The decoder produced more accurate results during the tests with audio recordings, compared to the imagined speech, but it was still able to glean some basic details of unspoken thoughts from the brain activity. For instance, when a subject envisioned the sentence “went on a dirt road through a field of wheat and over a stream and by some log buildings,” the decoder produced text that said “he had to walk across a bridge to the other side and a very large building in the distance.”

The participants in the study ran through all these tests while inside an fMRI machine, which is a clunky and immobile piece of laboratory equipment.

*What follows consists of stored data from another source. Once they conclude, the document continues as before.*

Lemma finalize_ok st log n s :
  state_ok st log -> log_ok n log -> fits n ->
  (forall k1 k2, group k1 log <> [] -> group k2 log <> [] -> target_of log k1 = target_of log k2 -> k1 = k2) ->
  exists s', finalize_and_upload iter_order debug_strs st s = (s', Ok tt) /\
    (forall k, group k log <> [] -> stored_as (blobs s') (target_of log k) (map snd (group k log))) /\
    forall nm, (forall k, group k log <> [] -> target_of log k <> nm) -> blobs s' !! nm = blobs s !! nm.
Proof.
  intros Hst Hlog Hfit Hinj. unfold finalize_and_upload.
  set (ks := iter_order (map fst (map_to_list (builders st)))).
  destruct (flush_list log n ks st Hst Hlog Hfit) as (st' & Hf & Hst' & Hdr).
  assert (foldM tail_flush st ks = Ok st') as Hf'.
  { rewrite <- Hf. apply foldM_ext, tail_flush_eq. }
  erewrite sm_bind_Ok; [|unfold lift; by rewrite Hf'].
  assert (forall k, match writers st' !! k with
                    | Some w => group k log <> [] /\ written w (map snd (group k log)) /\ target_names st' !! k = Some (target_of log k)
                    | None => group k log = [] end) as Hwr.
  { intros k. assert (drained st' k) as Hd.
    { apply Hdr. destruct Hst as [_ Hg]. specialize (Hg k). destruct (group k log) as [|e es].
      - right. destruct Hg as (_ & _ & _ & Hr). unfold drained. by rewrite Hr.
      - left. destruct Hg as (f & p & ((b & Hb & _) & _) & _). subst ks. rewrite order_perm. apply list_elem_of_fmap. exists (k, b). split; [done|].
        by apply elem_of_map_to_list. }
    destruct Hst' as [_ Hg]. specialize (Hg k). unfold target_of. destruct (group k log) as [|e es].
    - by destruct Hg as (_ & -> & _).
    - destruct Hg as (f & p & (_ & Hr & Ht & Hw) & Heq). unfold drained in Hd. rewrite Hr in Hd. cbn in Hd.
      apply nil_length_inv in Hd as ->. rewrite app_nil_r in Heq. subst f.
      destruct (writers st' !! k) as [w|]; [by destruct Hw|done]. }
  destruct (upload_all n (target_names st') (fun k => map snd (group k log)) (target_of log) (merge_sort key_le (map_to_list (writers st'))) s)
    as (s' & Hu & Hall & Hfr); try done.
  - apply Forall_forall. intros [k w] Hin. rewrite merge_sort_Permutation in Hin. apply elem_of_map_to_list in Hin. specialize (Hwr k). rewrite Hin in Hwr.
    destruct Hwr as (Hne & Hw & Ht). cbn. split; [done|]. split; [by destruct (group k log)|]. split; [|done]. by apply group_fits.
  - rewrite <- (map_map fst (target_of log)). rewrite merge_sort_Permutation.
    apply NoDup_fmap_2_strong; [|apply NoDup_fst_map_to_list].
    intros k1 k2 ([p w1] & -> & H1%elem_of_map_to_list)%list_elem_of_fmap ([p0 w2] & -> & H2%elem_of_map_to_list)%list_elem_of_fmap Heq.
    cbn in *. pose proof (Hwr p) as Hp1. pose proof (Hwr p0) as Hp2. rewrite H1 in Hp1. rewrite H2 in Hp2. apply Hinj; [apply Hp1|apply Hp2|done].
  - exists s'. split; [exact Hu|]. split.
    + intros k Hk. specialize (Hwr k). destruct (writers st' !! k) as [w|] eqn:Ew; [|done].
      apply (Hall k w). rewrite merge_sort_Permutation. by apply elem_of_map_to_list.
    + intros nm Hnm. apply Hfr. intros ([k w] & -> & Hin)%list_elem_of_fmap. rewrite merge_sort_Permutation in Hin.
      apply elem_of_map_to_list in Hin. specialize (Hwr k). rewrite Hin in Hwr. by apply (Hnm k); [apply Hwr|].
Qed.
End Groups.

For this reason, the decoder is not yet ready as a practical treatment for patients with speech conditions, though Tang and his colleagues hope that future iterations of the device could be adapted to more convenient platforms, such as near-infrared spectroscopy (fNIRS) sensors that can be worn on a patient’s head.

While the researchers hinted at the promise of this technology as a new means of communication, they also cautioned that decoders raise ethical concerns about mental privacy. 

“Our privacy analysis suggests that subject cooperation is currently required both to train and to apply the decoder,” Tang’s team said in the study. “However, future developments might enable decoders to bypass these requirements. Moreover, even if decoder predictions are inaccurate without subject cooperation, they could be intentionally misinterpreted for malicious purposes.” 

“For these and other unforeseen reasons, it is critical to raise awareness of the risks of brain decoding technology and enact policies that protect each person’s mental privacy,” the researchers concluded.